▶ **ACTIVITY**
Take the entries below and print, exactly, the stretch from the line containing "- destruct (bgRunning" through the line containing "Lemma stopped_inv l", both included.

Stored data entries:
============

(* ===== verification/CaptureLife.v ===== *)
(** * The supervision of a capture (agent/internal/agent/scrcpy.go, h264.go)

    A bridge starts, stops and replaces its scrcpy process while the goroutines of earlier
    processes still run: each process has one that reads its stream and one that waits for
    its end, and either may report that the capture failed.  Here the operations of Media
    and the steps of those goroutines interleave; processes are numbered in the order of
    their launches. *)

From S2P Require Import Prelude GoBase GoStrings GoFloat Model Control Scrcpy MediaOptions Media.
From S2P Require WebRTC.

(** [lfCurrent]: the process of the bridge; [lfReady]: whether [videoReady] is open;
    [lfParent]: whether the context of the agent has ended; [lfPending]: failures whose
    goroutine has seen that its context is alive, and waits for the lock; [lfReported] and
    [lfConfigs]: the failures published and the codec configurations read so far. *)
Record life := MkLife {
  lfBridge : bridge;
  lfCurrent : option nat;
  lfNext : nat;
  lfReady : bool;
  lfParent : bool;
  lfPending : list (nat * bool * error);
  lfReported : list nat;
  lfConfigs : list (nat * bytes);
}.

Definition new_life : life := MkLife newScrcpyBridge None O false false [] [] [].

(** [LeEnded]: the stream or, when [stopped], the process [id] has ended; [late]: its
    context is cancelled only after it was looked at.  [LeReport]: the [n]th of the
    pending failures takes the lock.  [LePacket]: a packet the reader of [id] has read
    takes the lock. *)
Inductive life_event :=
| LeStart (ad : device_answers) (options : streamOptions)
| LeStop (ad : device_answers)
| LeParentDone
| LeEnded (id : nat) (stopped : bool) (err : option error) (late : bool)
| LeReport (ad : device_answers) (n : nat)
| LePacket (id : nat) (packet : mediaPacket).

Definition is_launch (c : call) : bool := match c with CLaunch _ => true | _ => false end.
Definition is_current (id : nat) (l : life) : bool := bool_decide (lfCurrent l = Some id).

(** What starting and stopping do to the fields that are not in [bridge]. *)
Definition life_start (ad : device_answers) (options : streamOptions) (l : life) : life :=
  let '(b, calls, r) := Start ad options (lfBridge l) in
  if existsb is_launch calls && is_ok r
  then MkLife b (Some (lfNext l)) (S (lfNext l)) true (lfParent l) (lfPending l) (lfReported l) (lfConfigs l)
  else if bgRunning b
  then MkLife b (lfCurrent l) (lfNext l) (lfReady l) (lfParent l) (lfPending l) (lfReported l) (lfConfigs l)
  else MkLife b None (lfNext l) false (lfParent l) (lfPending l) (lfReported l) (lfConfigs l).

Definition life_stop (ad : device_answers) (l : life) : life :=
  MkLife (Stop ad (lfBridge l)).1.1 None (lfNext l) false (lfParent l) (lfPending l) (lfReported l) (lfConfigs l).

(** The error of a process that ended without one. *)
Definition ended_unexpectedly : error := ErrMsg "capture ended unexpectedly; check the selected camera or resolution".

(** A goroutine of a process has its error and looks at its context. *)
Definition life_ended (id : nat) (stopped : bool) (err : option error) (late : bool) (l : life) : life :=
  if (is_current id l && negb (lfParent l)) || late then
    match (if stopped then Some (default ended_unexpectedly err) else err) with
    | Some e => MkLife (lfBridge l) (lfCurrent l) (lfNext l) (lfReady l) (lfParent l) (lfPending l ++ [(id, stopped, e)])
                  (lfReported l) (lfConfigs l)
    | None => l
    end
  else l.

(** [captureFailed] of a pending failure. *)
Definition life_report (ad : device_answers) (n : nat) (l : life) : life :=
  match lfPending l !! n with
  | Some (id, stopped, e) =>
      let pending := delete n (lfPending l) in
      let '(b, calls) := captureFailed ad (is_current id l) stopped e (lfBridge l) in
      if is_current id l
      then MkLife b None (lfNext l) false (lfParent l) pending (lfReported l ++ [id]) (lfConfigs l)
      else MkLife b (lfCurrent l) (lfNext l) (lfReady l) (lfParent l) pending (lfReported l) (lfConfigs l)
  | None => l
  end.

Definition life_packet (id : nat) (packet : mediaPacket) (l : life) : life :=
  let '(_, b, _) := on_packet (is_current id l) packet [] (lfBridge l) in
  MkLife b (lfCurrent l) (lfNext l)
    (if pktConfig packet && is_current id l && negb (bool_decide (bgCodec b = "")) then false else lfReady l)
    (lfParent l) (lfPending l) (lfReported l)
    (if pktConfig packet then lfConfigs l ++ [(id, pktData packet)] else lfConfigs l).

Definition life_step (l : life) (e : life_event) : life :=
  match e with
  | LeStart ad options => life_start ad options l
  | LeStop ad => life_stop ad l
  | LeParentDone => MkLife (lfBridge l) (lfCurrent l) (lfNext l) (lfReady l) true (lfPending l) (lfReported l) (lfConfigs l)
  | LeEnded id stopped err late => if (id <? lfNext l)%nat then life_ended id stopped err late l else l
  | LeReport ad n => life_report ad n l
  | LePacket id packet => if (id <? lfNext l)%nat then life_packet id packet l else l
  end.
Definition life_run (es : list life_event) : life := foldl life_step new_life es.

(** [VideoCodec]: [waited] is how the wait ended when [videoReady] was open before it, and
    the state is the one afterwards. *)
Definition VideoCodec (waited : option error) (l : life) : result string :=
  match waited with
  | Some e => Err e
  | None =>
      match bgError (lfBridge l) with
      | Some e => Err e
      | None =>
          if negb (bgRunning (lfBridge l)) || bool_decide (bgCodec (lfBridge l) = "")
          then Err (ErrMsg "scrcpy has no H.264 configuration") else Ok (bgCodec (lfBridge l))
      end
  end.

(** ** Lemmas *)

(** Starting launches a process whose codec is not known yet, leaves the one that runs, or
    leaves none. *)
Lemma Start_process ad options b :
  let '(b', calls, r) := Start ad options b in
  if existsb is_launch calls && is_ok r then bgRunning b' = true ∧ bgCodec b' = ""
  else bgRunning b' = true → bgRunning b = true ∧ bgCodec b' = bgCodec b.
Proof.
  unfold Start, stopLocked, startLocked. destruct (bgRunning b) eqn:Hb.
  - destruct (soPreview options && negb (soReconfigure options)); [done|].
    destruct (bool_decide (soPowerOff options = _) && _ && _); [done|]. destruct (ad_stop ad) as [[]|e]; [|by rewrite andb_false_r].
    destruct (ad_launch ad options) as [[]|e]; [|by rewrite andb_false_r]. rewrite existsb_app. cbn. by rewrite orb_true_r.
  - destruct (ad_launch ad options) as [[]|e]; [done|]. cbn. congruence.
Qed.

(** Reachable states. *)
Record life_inv (l : life) : Prop := {
  li_running : bgRunning (lfBridge l) = bool_decide (is_Some (lfCurrent l));
  li_current id : lfCurrent l = Some id → (id < lfNext l)%nat;
  li_reported id : id ∈ lfReported l → (id < lfNext l)%nat ∧ lfCurrent l ≠ Some id;
  li_once : NoDup (lfReported l);
  li_codec : bgRunning (lfBridge l) = true → bgCodec (lfBridge l) ≠ "" →
    ∃ id data, lfCurrent l = Some id ∧ (id, data) ∈ lfConfigs l ∧ bgCodec (lfBridge l) = h264ProfileLevel data;
}.

Lemma life_start_inv ad options l : life_inv l → life_inv (life_start ad options l).
Proof.
  intros [H1 H2 H3 H4 H5]. unfold life_start. pose proof (Start_process ad options (lfBridge l)) as Hs.
  destruct (Start ad options (lfBridge l)) as [[b calls] r]. destruct (existsb is_launch calls && is_ok r).
  - destruct Hs as [Hr Hc]. split; cbn; try done; [by intros id [= <-]; lia|].
    intros id Hid. destruct (H3 id Hid). split; [lia|]. intros [= <-]. lia.
  - destruct (bgRunning b) eqn:Hb; split; cbn; try done; try congruence.
    + rewrite Hb, <-H1. symmetry. by apply Hs.
    + intros _. destruct (Hs eq_refl) as [Hr ->]. by apply H5.
    + intros id Hid. by destruct (H3 id Hid).
Qed.

Lemma stopped_inv l b pending reported : bgRunning b = false → (∀ id, id ∈ reported → (id < lfNext l)%nat) → NoDup reported →
  life_inv (MkLife b None (lfNext l) false (lfParent l) pending reported (lfConfigs l)).
Proof. intros Hb Hr Hn. split; cbn; try done; [by intros id Hid; split; [apply Hr|]|congruence]. Qed.

Lemma life_step_inv l e : life_inv l → life_inv (life_step l e).
Proof.
  intros Hl. pose proof Hl as [H1 H2 H3 H4 H5]. destruct e as [ad options|ad| |id stopped err late|ad n|id packet]; cbn [life_step].
  - by apply life_start_inv.
  - apply stopped_inv; [done|by intros id [? _]%H3|done].
  - by split.
  - case_match; [|done]. unfold life_ended. case_match; [|done]. case_match; [|done]. by split.
  - unfold life_report. destruct (lfPending l !! n) as [[[id stopped] e]|]; [|done]. unfold captureFailed.
    destruct (is_current id l) eqn:Hc; cbn [negb]; [|by split]. apply bool_decide_eq_true in Hc. apply stopped_inv; [done| |].
    + intros id' [Hid| ->%list_elem_of_singleton]%elem_of_app; [by apply H3|by apply H2].
    + apply NoDup_app. split_and!; [done| |apply NoDup_singleton]. intros id' Hid ->%list_elem_of_singleton. by apply H3 in Hid as [_ ?].
  - case_match; [|done]. unfold life_packet, on_packet. destruct (pktConfig packet); [|destruct (pktSession packet); by split].
    destruct (is_current id l) eqn:Hc.
    + apply bool_decide_eq_true in Hc. split; cbn; try done. intros _ _. exists id, (pktData packet). split_and!; [done|set_solver|done].
    + split; cbn; try done. intros Hr Hco. destruct (H5 Hr Hco) as (i & d & ? & ? & ?). exists i, d. split_and!; [done|set_solver|done].
Qed.

Lemma life_run_inv es : life_inv (life_run es).
Proof. unfold life_run. apply foldl_inv; [intros; by apply life_step_inv|]. split; cbn; try done; [set_solver|constructor]. Qed.

(** A process that is not the one of the bridge never becomes it, and is not reported. *)
Definition retired (id : nat) (reported : Prop) (l : life) : Prop :=
  (id < lfNext l)%nat ∧ lfCurrent l ≠ Some id ∧ (id ∈ lfReported l → reported).

Lemma life_step_retired id reported l e : retired id reported l → retired id reported (life_step l e).
Proof.
  intros Hr. pose proof Hr as (H1 & H2 & H3). destruct e as [ad options|ad| |i stopped err late|ad n|i packet]; cbn [life_step].
  - unfold life_start. destruct (Start ad options (lfBridge l)) as [[b calls] r]. case_match; [|by case_match].
    split; [cbn; lia|]. split; [cbn; intros [= <-]; lia|done].
  - by split.
  - done.
  - case_match; [|done]. unfold life_ended. case_match; [|done]. by case_match.
  - unfold life_report. destruct (lfPending l !! n) as [[[i stopped] e]|]; [|done]. unfold captureFailed.
    destruct (is_current i l) eqn:Hc; cbn [negb]; [|done]. apply bool_decide_eq_true in Hc. split; [done|]. split; [done|]. cbn.
    intros [?| ->%list_elem_of_singleton]%elem_of_app; [by apply H3|done].
  - case_match; [|done]. unfold life_packet. by destruct (on_packet (is_current i l) packet [] (lfBridge l)) as [[? ?] ?].
Qed.

(** ** Properties *)

(** C23: The failures of a capture are reported once, and only while they matter.  Whatever is
    started, stopped and replaced while the goroutines of earlier processes end, in any
    interleaving: no process is reported twice; a process that was stopped, replaced or
    reported is never the one of the bridge again, and nothing it does later is reported;
    the end of the bridge's own process becomes pending unless the agent ends; its report
    leaves the bridge without a process and with that error, which [VideoCodec] then
    answers, and a report of any other process changes nothing; and the codec that is
    offered to viewers is that of a configuration the running process has sent. *)
Theorem capture_supervised es :
  let l := life_run es in
  NoDup (lfReported l) ∧ bgRunning (lfBridge l) = bool_decide (is_Some (lfCurrent l)) ∧
  (∀ id later, (id < lfNext l)%nat → lfCurrent l ≠ Some id →
     lfCurrent (foldl life_step l later) ≠ Some id ∧ (id ∈ lfReported (foldl life_step l later) → id ∈ lfReported l)) ∧
  (∀ id stopped err late, lfCurrent l = Some id → lfParent l = false → stopped = true ∨ is_Some err →
     ∃ e, lfPending (life_step l (LeEnded id stopped err late)) = lfPending l ++ [(id, stopped, e)]) ∧
  (∀ ad n id stopped e, lfPending l !! n = Some (id, stopped, e) →
     let l' := life_step l (LeReport ad n) in
     if decide (lfCurrent l = Some id)
     then lfReported l' = lfReported l ++ [id] ∧ bgRunning (lfBridge l') = false ∧ VideoCodec None l' = Err e
     else lfReported l' = lfReported l ∧ lfBridge l' = lfBridge l ∧ lfCurrent l' = lfCurrent l) ∧
  (∀ waited c, VideoCodec waited l = Ok c →
     ∃ id data, lfCurrent l = Some id ∧ (id, data) ∈ lfConfigs l ∧ c = h264ProfileLevel data ∧ c ≠ "").
Proof.
  intros l. pose proof (life_run_inv es) as Hl. fold l in Hl. pose proof Hl as [H1 H2 H3 H4 H5]. split_and!; [done|done| | | |].
  - intros id later Hn Hc. assert (retired id (id ∈ lfReported l) (foldl life_step l later)) as (_ & ? & ?); [|done].
    apply foldl_inv; [intros; by apply life_step_retired|done].
  - intros id stopped err late Hc Hp Hs. cbn [life_step]. rewrite (proj2 (Nat.ltb_lt _ _)) by auto. unfold life_ended, is_current.
    rewrite bool_decide_eq_true_2, Hp by done. cbn [negb andb orb]. destruct stopped; [by eexists|]. destruct Hs as [?|[e ->]]; [done|by eexists].
  - intros ad n id stopped e Hn. cbn [life_step]. unfold life_report. rewrite Hn. unfold captureFailed, is_current.
    destruct (decide (lfCurrent l = Some id)) as [Hc|Hc]; [rewrite bool_decide_eq_true_2 by done|rewrite bool_decide_eq_false_2 by done]; done.
  - intros waited c. unfold VideoCodec. destruct waited; [done|]. destruct (bgError (lfBridge l)); [done|].
    destruct (bgRunning (lfBridge l)) eqn:Hr; [|done]. cbn [negb orb]. destruct (bool_decide (bgCodec (lfBridge l) = "")) eqn:Hc; [done|].
    apply bool_decide_eq_false in Hc. intros [= <-].
    destruct (H5 eq_refl Hc) as (id & data & ? & ? & ?). by exists id, data.
Qed.

(** ** Witnesses *)

Module CaptureLifeWitness.
Definition answers : device_answers := MkAnswers false (Ok ()) (λ _, Ok ()) (Ok "") (Ok ()) 33.
Definition sps : mediaPacket :=
  {| pktPTS := 0; pktKeyFrame := false; pktConfig := true; pktSession := false; pktWidth := 0; pktHeight := 0; pktClientResized := false;
     pktData := map byte_of [0; 0; 1; 103; 77; 0; 42] |}.
Definition size (width height : Z) : mediaPacket :=
  {| pktPTS := 0; pktKeyFrame := false; pktConfig := false; pktSession := true; pktWidth := width; pktHeight := height;
     pktClientResized := false; pktData := [] |}.
Definition options : streamOptions := MediaOptionsWitness.options.
Definition camera : streamOptions := WebRTC.with_values (<["video_source" := "camera"]> (soValues options)) options.

(** The stream of a process breaks and the process ends, both noticed before the first report. *)
Definition broken : list life_event :=
  [LeStart answers options; LePacket 0 sps; LeEnded 0 false (Some (ErrMsg "EOF")) false; LeEnded 0 true None false].

Lemma capture_supervised_witness :
  VideoCodec None (life_run broken) = Ok "4d002a" ∧
  let l := life_step (life_run broken) (LeReport answers 0) in
  lfReported l = [0%nat] ∧ VideoCodec None l = Err (ErrMsg "EOF") ∧
  lfReported (foldl life_step l [LeReport answers 0; LeStart answers options; LeEnded 0 true None true; LeReport answers 0]) = [0%nat].
Proof.
  destruct (capture_supervised broken) as (_ & _ & _ & _ & Hr & _).
  pose proof (Hr answers 0%nat 0%nat false (ErrMsg "EOF") eq_refl) as H. cbv zeta in H.
  rewrite decide_True in H by reflexivity. destruct H as (H1 & _ & H2).
  split; [by vm_compute|]. split; [exact H1|]. split; [exact H2|by vm_compute].
Defined.

(** The reader of a process that was replaced still sets the size of the screen that the
    positions of control events are scaled to. *)
Example stale_size :
  let l := life_run [LeStart answers options; LeStart answers camera; LePacket 1 (size 1920 1080); LePacket 0 (size 1080 2400)] in
  lfCurrent l = Some 1%nat ∧ bgWidth (lfBridge l) = 1080 ∧ bgHeight (lfBridge l) = 2400.
Proof. by vm_compute. Qed.
End CaptureLifeWitness.
Lemma handles_forward an message a : handles "forward" a (forward_message overflow bitrates numbers error_text an message a).
Proof.
  unfold forward_message. set (a1 := match mapField message "payload" with Some _ => _ | None => a end).
  assert (waiting a1 = waiting a ∧ agMedia a1 = agMedia a) as [Hw Hm].
  { unfold a1. destruct (mapField message "payload"); [|done]. by case_bool_decide. }
  pose proof (HandleForward_queue overflow bitrates numbers (anDevice an) message (anPion an) (agMedia a1)) as Hq.
  pose proof (handles_on_media "forward" _ a1 (λ a r, match r with
    | Err e => streamError error_text message e a | Ok _ => (a, [], Done) end) Hq) as Hh.
  destruct (on_media _ a1) as [[a2 c] [[]|e]]; cbn [with_effects] in Hh; rewrite ?app_nil_r in Hh;
    (destruct Hh as [H1 H2 H3 H4]; [intros a' [[]|e'] _; [apply handles_quiet; auto|apply handles_stream_error]|]);
    rewrite Hw in H2; by split.
Qed.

============

▶ **TASK OUTPUT**
  - destruct (bgRunning b) eqn:Hb; split; cbn; try done; try congruence.
    + rewrite Hb, <-H1. symmetry. by apply Hs.
    + intros _. destruct (Hs eq_refl) as [Hr ->]. by apply H5.
    + intros id Hid. by destruct (H3 id Hid).
Qed.

Lemma stopped_inv l b pending reported : bgRunning b = false → (∀ id, id ∈ reported → (id < lfNext l)%nat) → NoDup reported →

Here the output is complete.